Microscopic and quantitative characterization of germanium-indium bearing by-product from heavy metal metallurgy
Abstract This article presents the results of study on the material characterization of germanium-indium drosses (Ge-In-D). Ge-In-D are a by-product of obtaining zinc and lead, which are currently not processed yet. Due to the exceptionally high concentrations of germanium and indium in them, as well as the commercial value of these elements, it became important to properly identify Ge-In-D, which was the aim of this work.
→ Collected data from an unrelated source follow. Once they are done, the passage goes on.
(** C8: Where addresses must be confirmed, a registration makes an account and mails its link.  The
    account is held back exactly when random bytes are had and the statement that marks it succeeds;
    then no password signs in to it, and otherwise, which the code does not check, its password signs
    in at once.  The mailed link does nothing once a day has passed; within the day it answers that
    the address is confirmed, the password then signs in if the statement that marks the account
    succeeds, and once the statement that deletes the tokens has succeeded the link does nothing any
    more, at any time. *)
Theorem registration_confirmed ok policy p rates username email password trap form_ts salt salt16 (rng : bool) random mailed now db :
  accounts_wf db -> 0 < db_next_id db ->
  existsb (fun u => streq (u_username u) username || streq (u_email u) email) (db_users db) = false ->
  Forall (fun t => et_token t <> mail_token random) (db_tokens db) -> mail_token random <> [] ->
  username <> [] -> is_reserved_username username = false -> 6 <= zlen password ->
  length salt = 32%nat -> bytes salt -> length salt16 = 16%nat -> bytes salt16 ->
  fst (spam_guard_check hmac_sha256 auth_jwt_secret policy now p 0 (Some []) trap form_ts rates) = SPAM_OK -> ok 0%nat = true ->
  let register := handler_register_post sha512 pbkdf2 argon2id hmac_sha256 auth_jwt_secret true ok policy p rates
                    (Some username) (Some email) (Some password) trap form_ts salt salt16 (if rng then Some random else None) mailed now db in
  let verify okv := handler_verify_email_get true okv (Some (mail_token random)) in
  let useless := Page (CS "Invalid or expired verification link") in
  let db1 := snd (fst register) in
  fst (fst register) = Page (if rng && ok 2%nat && mailed then CS "Verification email sent. Check your inbox to activate your account."
                             else CS "Could not send verification email; contact the administrator.") /\
  (if rng && ok 1%nat then held_back username db1 else signs_in (db_next_id db) username password db1) /\
  (rng = true -> ok 2%nat = true -> forall okv now',
    if now + VERIFICATION_LIFETIME <? now' then verify okv now' db1 = (useless, db1)
    else let '(reply, db2) := verify okv now' db1 in
      reply = Page (CS "Email verified. Please log in.") /\
      (okv 0%nat = true -> signs_in (db_next_id db) username password db2) /\
      (okv 1%nat = true -> forall okw now2, verify okw now2 db2 = (useless, db2))).
Proof.
  intros Hwf Hpos Hfree Htok Hmt Hname Hres Hlen Hl Hs Hl16 Hs16 Hspam H0. cbv zeta.
  pose proof (register_db ok policy p rates username email password trap form_ts salt salt16 (if rng then Some random else None) mailed now db
    Hwf Hpos Hfree Hres Hlen Hspam) as Hreg. destruct (handler_register_post _ _ _ _ _ _ _ _ _ _ _ _ _ _ _ _ _ _ _ _ _) as [[reply db1] rates'].
  rewrite H0 in Hreg. destruct Hreg as (Hu & Ht & ->). cbn [fst snd].
  replace (bool_decide (is_Some (if rng then Some random else None))) with rng in * by (by destruct rng).
  assert (Hin : forall dbx, db_user_get_by_username dbx username = Some (new_account (db_next_id db) username email (hash_of salt salt16 password) 1) ->
    signs_in (db_next_id db) username password dbx) by (intros dbx Hx; by eapply signs_in_spec).
  split; [done|]. split.
  { destruct (rng && ok 1%nat); [|by apply Hin]. intros tls pw target admin now' Hadm. by eapply login_unverified. }
  intros -> H2 okv now'. rewrite H2 in Ht.
  pose proof (verify_db okv (mail_token random) now' (db_next_id db) (now + VERIFICATION_LIFETIME) now (db_tokens db) db1
    (new_account (db_next_id db) username email (hash_of salt salt16 password) (if true && ok 1%nat then 0 else 1)) Hmt Htok Hpos Ht Hu eq_refl) as Hv.
  destruct (handler_verify_email_get true okv (Some (mail_token random)) now' db1) as [reply db2]. destruct (_ <? now'); [by destruct Hv as [-> ->]|].
  destruct Hv as (-> & Hu2 & Hgone). split; [done|]. split.
  - intros Hv0. rewrite Hv0 in Hu2. by apply Hin.
  - intros Hv1 okw now2. unfold handler_verify_email_get, db_email_token_consume. by rewrite (proj2 (streq_neq _ _) Hmt), (Hgone Hv1).
Qed.
(** A password is changed with the current one and a new one typed twice: then the new one is
    accepted, and another only if it derives the same key; otherwise no account changes.  No other
    account ever changes. *)
Theorem password_change_replaces ok uid role current new_pw confirm salt salt16 admin file db user :
  length salt = 32%nat -> bytes salt -> length salt16 = 16%nat -> bytes salt16 ->
  auth_is_site_admin g_site_admin_uid uid = false -> db_user_get_by_id db uid = Some user ->
  let db' := snd (fst (fst (handler_password_change_post sha512 pbkdf2 argon2id g_site_admin_uid ok (Pass uid role)
                              (Some current) (Some new_pw) (Some confirm) salt salt16 admin file db))) in
  (forall id, id <> uid -> db_user_get_by_id db' id = db_user_get_by_id db id) /\
  if ok && verify_password current (u_password_hash user) && bool_decide (new_pw = confirm) && (6 <=? zlen new_pw)
  then exists user', db_user_get_by_id db' uid = Some user' /\ verify_password new_pw (u_password_hash user') = true /\
         forall q, verify_password q (u_password_hash user') = true <->
           let key := derive sha512 pbkdf2 argon2id salt salt16 new_pw in
           key (prehash sha512 q) = key (prehash sha512 new_pw) \/ key (prehash sha512 (prehash sha512 q)) = key (prehash sha512 new_pw) \/ key q = key (prehash sha512 new_pw)
  else db' = db.
Proof.
  intros Hl Hs Hl16 Hs16 Hadm Huser. cbv zeta. unfold handler_password_change_post. rewrite Z.leb_antisym. destruct (zlen new_pw <? 6); cbn [negb].
  { by rewrite andb_false_r. }
  rewrite andb_true_r. unfold streq. case_bool_decide as Heq; cbn [negb]; [|by rewrite andb_false_r]. rewrite andb_true_r, Hadm, Huser.
  destruct (verify_password current (u_password_hash user)); cbn [negb]; [|by rewrite andb_false_r]. rewrite andb_true_r. cbn [fst snd].
  split; [intros id Hid; unfold db_user_update_password; rewrite update_user_get, (proj2 (Z.eqb_neq _ _) Hid), andb_false_r by done; done|].
  destruct ok; [|done]. eexists. split; [unfold db_user_update_password; rewrite update_user_get, Z.eqb_refl, Huser by done; done|].
  pose proof (fun q => verify_derives sha512 pbkdf2 argon2id Hpbkdf2 Hargon salt salt16 new_pw q 256 Hl Hs Hl16 Hs16 ltac:(lia)) as H.
  split; [apply H; by left|exact H].
Qed.
End registration.
(** A backup that is read again, and its restoration when every operation succeeds. *)
Lemma backup_comes_back out pass random now r site archive target suffix force ok oks ok_seq integrity :
  site_ok site -> documents_ok pass random r site -> random_ok random -> fly_backup_write out pass random now r site = Some archive ->
  target !! CS "data/blog.db" = None -> (forall n k, ok n k = true) -> (forall n k, oks n k = true) ->
  cmd_verify pass archive = true /\
  let '(rc, files) := cmd_restore true ok oks ok_seq integrity force pass suffix archive target in
  (forall p, files !! p = restored pass ok_seq r site target p) /\
  (rc = 0 <-> exists db, saved_copy site (CS "data/blog.db") = Some db /\ integrity db = true).
Proof.
  intros Hsite Hdoc Hrand Hw Htarget Hok Hoks. destruct (backup_written _ _ _ _ _ _ _ Hw) as (id & pk & c & secrets & sig & W).
  pose proof (written_read _ _ _ _ _ _ _ _ _ _ _ W Hdoc) as Hread. pose proof (written_checks _ _ _ _ _ _ _ _ _ _ _ W Hsite Hdoc Hrand) as Hcheck.
  set (m := manifest_doc r id pk c (snd <$> secrets)) in *. set (a := ArchiveRead _ _ _ _) in *.
  destruct (manifest_get r id pk c (snd <$> secrets)) as (_ & _ & _ & G4 & G5 & G6). fold m in G4, G5, G6.
  pose proof (written_open _ _ _ _ _ _ _ _ _ _ _ _ W Hdoc Hrand G5) as Hopen. change (fst <$> secrets) with (ar_secrets a) in Hopen.
  split.
  - unfold cmd_verify. rewrite Hread, Hcheck. revert Hopen. destruct (get (Some m) (CS "secrets")) as [[]|]; try done. destruct pass as [pass|]; [|done].
    intros Hopen. destruct (with_secrets _); [|done]. apply (inj Some) in Hopen. by rewrite Hopen.
  - destruct (wr_small _ _ _ _ _ _ _ _ _ _ _ W) as [_ Hlen]. unfold cmd_restore. rewrite Htarget. cbn [is_some andb negb]. rewrite Hread, Hcheck. cbv zeta. rewrite Hopen.
    rewrite G4. cbn [children]. rewrite (wr_entries _ _ _ _ _ _ _ _ _ _ _ W).
    destruct (restore_items suffix target (saved_files site) [] ok) as (stage & Hst & _); [by rewrite app_nil_r|done|]. rewrite app_nil_r in Hst.
    change (list_to_map (map _ (ar_blobs a))) with (staged (saved_files site)). rewrite Hst.
    assert (Hplaced := fun p => placed_lookup site target p (tree_scans _ (si_tree _ Hsite)) (wr_snapshots _ _ _ _ _ _ _ _ _ _ _ W)).
    set (files := foldl place target (saved_files site)) in *.
    pose proof (restore_all_secrets pass site suffix stage files oks Hsite Hoks) as Hsec. assert (Hfinal := fun p => secrets_lookup pass site files p Hsite).
    set (F := if with_secrets pass then foldl _ files (secret_files site) else files) in *.
    assert (Hblog : F !! CS "data/blog.db" = saved_copy site (CS "data/blog.db")).
    { rewrite Hfinal. rewrite andb_comm. change (secret_path_ok (CS "data/blog.db")) with false. cbn [andb]. unfold files. rewrite Hplaced.
      destruct (saved_copy site _) as [d|]; [done|]. destruct (stale_side site _); done. }
    replace (match (if with_secrets pass then Some (Some (secrets_doc site)) else None) with Some None => _ | _ => _ end) with
      (if (0 <? 0) || negb match F !! CS "data/blog.db" with Some db => integrity db | None => false end then 1 else 0, put_checkpoint ok_seq m F)
      by (by destruct (with_secrets pass); rewrite Hsec).
    split.
    + intros p. rewrite (put_checkpoint_lookup _ _ _ _ _ G6). unfold restored. destruct (ok_seq && _); [done|]. rewrite Hfinal. destruct (if _ && _ then _ else _); [done|]. apply Hplaced.
    + rewrite Hblog. change (0 <? 0) with false. cbn [orb]. destruct (saved_copy site _) as [db|]; cbn [negb].
      * destruct (integrity db) eqn:Ei; cbn [negb]; [split; [by exists db|done]|]. split; [done|]. intros (db' & [= <-] & Hi). congruence.
      * split; [done|]. by intros (db' & ? & _).
Qed.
Ge-In-D were characterized quantitatively and microscopic analyzes were also performed. The chemical composition of Ge-In-D was determined as follows (percentage by mass): 27.195% Sn; 20.737% Pb; 15.764% Cu; 9.782% As; 9.274% Ge; 7.875% In; 3.872% Fe; 2.617% Ag; S, Ni, Zn, Ga, Se, Cd, Sb as the rest. The combination of granulometry and chemical analyzes shows that germanium and indium tend to accumulate in fine fractions.